(* ===== verification/ChangesetCompose.v ===== *)
(** The absorb loop of [concat] over the blobs of sessions: after the blob of
    a session the tables hold the changes up to its last database
    ([absorb_tables]), and the bytes written from them are those of a session
    that goes there directly ([changeset_concat_composes]). *)

From S2P Require Import Prelude Varint Value Session SessionRead SessionProps SessionApply SessionStore SessionStep SessionNet.
From S2P Require Import Changeset ChangesetInvert ChangesetMerge ChangesetConcat.
From stdpp Require Import gmap.
Import Varint Value Session SessionRead SessionProps SessionApply SessionStore SessionStep SessionNet.
Import Changeset ChangesetFields ChangesetInvert ChangesetMerge ChangesetConcat.
Local Open Scope Z_scope.

Module ChangesetCompose.

(** ** The loop *)

(** [concat_absorb] in front of [b] turns the tables [ts] with the current
    table [cur] into [ts'] with [cur']. *)
Definition absorbs (b : bytes) (ts : list ConcatTable) (cur : option Z) (ts' : list ConcatTable) (cur' : option Z) : Prop :=
  forall fuel pre rest, (length b + length rest <= fuel)%nat -> exists fuel', (length rest <= fuel')%nat /\
    absorb_loop fuel (pre ++ b ++ rest) (zlen pre) ts cur = absorb_loop fuel' (pre ++ b ++ rest) (zlen (pre ++ b)) ts' cur'.

Lemma absorbs_nil ts cur : absorbs [] ts cur ts cur.
Proof. intros fuel pre rest L. exists fuel. split; [simpl in L; lia|]. by rewrite app_nil_r. Qed.

Lemma absorbs_app b c ts cur ts1 cur1 ts2 cur2 : absorbs b ts cur ts1 cur1 -> absorbs c ts1 cur1 ts2 cur2 -> absorbs (b ++ c) ts cur ts2 cur2.
Proof.
  intros H K fuel pre rest L. destruct (H fuel pre (c ++ rest)) as (f & Lf & E); [rewrite !length_app in *; lia|].
  destruct (K f (pre ++ b) rest) as (f' & Lf' & E'); [rewrite !length_app in *; lia|].
  exists f'. split; [done|]. rewrite <- !(assoc_L app) in *. congruence.
Qed.

(** A header of a new table, or of one seen before. *)
Lemma absorbs_header ncol fl name ts cur : 0 < ncol < 2 ^ 56 -> zlen fl = ncol -> 0 ∉ name ->
  match table_position ts name 0 with
  | None => absorbs (table_header 84 ncol fl name) ts cur (ts ++ [new_concat_table (mkHdr ncol fl name (table_header 84 ncol fl name))]) (Some (zlen ts))
  | Some i => forall t, idx ts i = Ok t -> ct_ncol t = ncol -> ct_pk_flags t = fl -> absorbs (table_header 84 ncol fl name) ts cur ts (Some i)
  end.
Proof.
  intros H L N. assert (forall fuel n, (length (table_header 84 ncol fl name) + n <= fuel)%nat -> exists f, fuel = S f /\ (n <= f)%nat) as Fuel.
  { intros fuel n Lf. destruct fuel as [|fuel]; [simpl in Lf; lia|]. exists fuel. split; [done|]. simpl in Lf. lia. }
  destruct (table_position ts name 0) as [i|] eqn:E; [intros t Ht Hn Hf|];
    intros fuel pre rest Lf; pose proof (read_table_hdr_spec ncol fl name pre rest H L N) as R;
    destruct (Fuel fuel _ Lf) as (f & -> & Lf'); exists f; (split; [done|]);
    set (b := append_varint ncol ++ fl ++ name ++ [0]); change (table_header 84 ncol fl name) with (84 :: b) in *;
    cbn [absorb_loop]; rewrite loop_at, peek_at; bind_step; simpl fst; rewrite Z.eqb_refl, R; bind_step; simpl h_name; rewrite E.
  - rewrite Ht. bind_step. simpl h_ncol. simpl h_pk_flags. rewrite Hn, Hf, Z.eqb_refl, bool_decide_eq_true_2 by done. done.
  - done.
Qed.

(** A change record of the current table. *)
Lemma absorbs_change op ind fs ts (i : nat) t t' : (op = OP_INSERT \/ op = OP_DELETE \/ op = OP_UPDATE) -> Forall storable_field fs ->
  zlen fs = (if op =? OP_UPDATE then ct_ncol t * 2 else ct_ncol t) -> ts !! i = Some t -> concat_add t op ind (record_bytes fs) = Ok t' ->
  absorbs ([op; ind] ++ record_bytes fs) ts (Some (Z.of_nat i)) (<[i := t']> ts) (Some (Z.of_nat i)).
Proof.
  intros Hop F L Ht Ea fuel pre rest Lf. destruct fuel as [|fuel]; [simpl in Lf; lia|]. exists fuel. split; [simpl in Lf; lia|].
  change ([op; ind] ++ record_bytes fs) with (op :: ind :: record_bytes fs) in *. cbn [absorb_loop]. rewrite loop_at, peek_at. bind_step. simpl fst.
  replace (op =? 84) with false by (by destruct Hop as [ -> |[ -> | -> ]]).
  replace ((op =? OP_INSERT) || (op =? OP_DELETE) || (op =? OP_UPDATE)) with true by (by destruct Hop as [ -> |[ -> | -> ]]).
  rewrite (idx_lookup _ _ _ Ht). bind_step.
  rewrite <- !app_comm_cons. destruct (read_two pre op ind (record_bytes fs ++ rest)) as (-> & R2 & R3). bind_step. simpl snd. rewrite R2. bind_step. simpl snd. rewrite R3. bind_step.
  rewrite split_record_spec by done. bind_step. simpl snd.
  pose proof (reads_take (record_bytes fs) _ eq_refl (pre ++ [op; ind]) rest) as R4. rewrite <- !(assoc_L app) in R4. simpl in R4. rewrite R4. bind_step.
  simpl fst. rewrite Ea. bind_step. rewrite set_idx_Ok by (apply lookup_lt_Some in Ht; unfold zlen; lia). bind_step. rewrite Nat2Z.id. done.
Qed.

(** The search for a table. *)
Lemma table_position_from ts name (k : Z) :
  match table_position ts name k with
  | Some i => exists (j : nat) t, i = k + Z.of_nat j /\ ts !! j = Some t /\ ct_name t = name
  | None => name ∉ ct_name <$> ts
  end.
Proof.
  revert k. induction ts as [|t ts IH]; intros k; simpl; [apply not_elem_of_nil|]. case_bool_decide as E.
  - exists 0%nat, t. split_and!; [lia|done..].
  - specialize (IH (k + 1)). destruct (table_position ts name (k + 1)) as [i|].
    + destruct IH as (j & t' & -> & Hj & En). exists (S j), t'. split_and!; [lia|done..].
    + rewrite not_elem_of_cons. split; [congruence|done].
Qed.

(** ** What a session writes for one change *)

Lemma good_keyed schema db t : wf_schema schema -> good_db schema db -> keyed_table (table_flags schema t) (db_rows db t).
Proof.
  intros WS G k. destruct (db_rows db t !! k) as [row|] eqn:E; [|done]. destruct (G t k row E) as (Gr & K).
  split_and!; [by apply good_width|by destruct Gr as (m & ly & _ & _ & _ & St & _)|by eapply good_canonical|done].
Qed.

Lemma diff_fields fl k x y op rec : keyed_opt fl k x -> keyed_opt fl k y -> diff fl x y = Some (op, rec) ->
  exists fs, rec = record_bytes fs /\ Forall storable_field fs /\ zlen fs = (if op =? OP_UPDATE then zlen fl * 2 else zlen fl) /\
    (op = OP_INSERT \/ op = OP_DELETE \/ op = OP_UPDATE).
Proof.
  assert (forall row, keyed_row fl k row -> Forall storable_field (Some <$> row) /\ zlen (Some <$> row) = zlen fl) as Full.
  { intros row (L & St & _). split; [by apply Forall_fmap|]. unfold zlen in *. by rewrite length_fmap. }
  intros Kx Ky E. destruct x as [x|], y as [y|]; simpl in E.
  - destruct (rows_differ x y); [|done]. injection E as <- <-. destruct Kx as (L & St & _), Ky as (L' & St' & _).
    destruct (storable_update fl false 0 x y St St') as (So & Sn). exists (update_fields_old fl x y ++ update_fields_new fl x y).
    split_and!; [unfold record_bytes; by rewrite fmap_app, concat_app|by apply Forall_app| |by right; right].
    unfold update_fields_old, update_fields_new. rewrite zlen_app, !zlen_columns. simpl. unfold zlen in *. rewrite length_zip_with. lia.
  - injection E as <- <-. destruct (Full x Kx). exists (Some <$> x). split_and!; [done..|by right; left].
  - injection E as <- <-. destruct (Full y Ky). exists (Some <$> y). split_and!; [done..|by left].
  - done.
Qed.

Section blob.
Context (schema : bytes -> option TableMeta) (WS : wf_schema schema).

(** The bytes of a change are the difference of its row. *)
Lemma change_diff d1 d2 t c : t_pk_flags t = table_flags schema (t_name t) -> entry_ok (db_rows d1 (t_name t)) c ->
  change_bytes (live d2) t false c =
  (fun r => [r.1; bool_byte (c_indirect c)] ++ r.2) <$> diff (t_pk_flags t) (db_rows d1 (t_name t) !! c_pk c) (db_rows d2 (t_name t) !! c_pk c).
Proof using Type.
  intros Hf Ec.
  assert (forall b row, append_delete row (t_pk_flags t) false b = [OP_DELETE; bool_byte b] ++ record_bytes (Some <$> row)) as Del.
  { intros b row. unfold append_delete. rewrite delete_cols_full. unfold record_bytes. do 4 f_equal. apply (delete_record_full (t_pk_flags t) row). }
  assert (forall b old row, append_update old row (t_pk_flags t) false b =
    (fun r => [r.1; bool_byte b] ++ r.2) <$> diff (t_pk_flags t) (Some old) (Some row)) as Upd.
  { intros b old row. unfold append_update. rewrite update_cols_spec. simpl diff. by destruct (rows_differ old row). }
  unfold change_bytes, live. unfold entry_ok in Ec. destruct (c_op c); rewrite Ec.
  - destruct (db_rows d2 (t_name t) !! c_pk c) as [row|]; [|done]. simpl. by rewrite concat_append_values.
  - destruct (db_rows d2 (t_name t) !! c_pk c) as [row|]; [apply Upd|simpl; by rewrite Del].
  - destruct (db_rows d2 (t_name t) !! c_pk c) as [row|]; [apply Upd|simpl; by rewrite Del].
Qed.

● ● ●

What this task involves >>
From the material above, copy each line that includes the word "blob".

Exercise answer >>
(** The absorb loop of [concat] over the blobs of sessions: after the blob of
Section blob.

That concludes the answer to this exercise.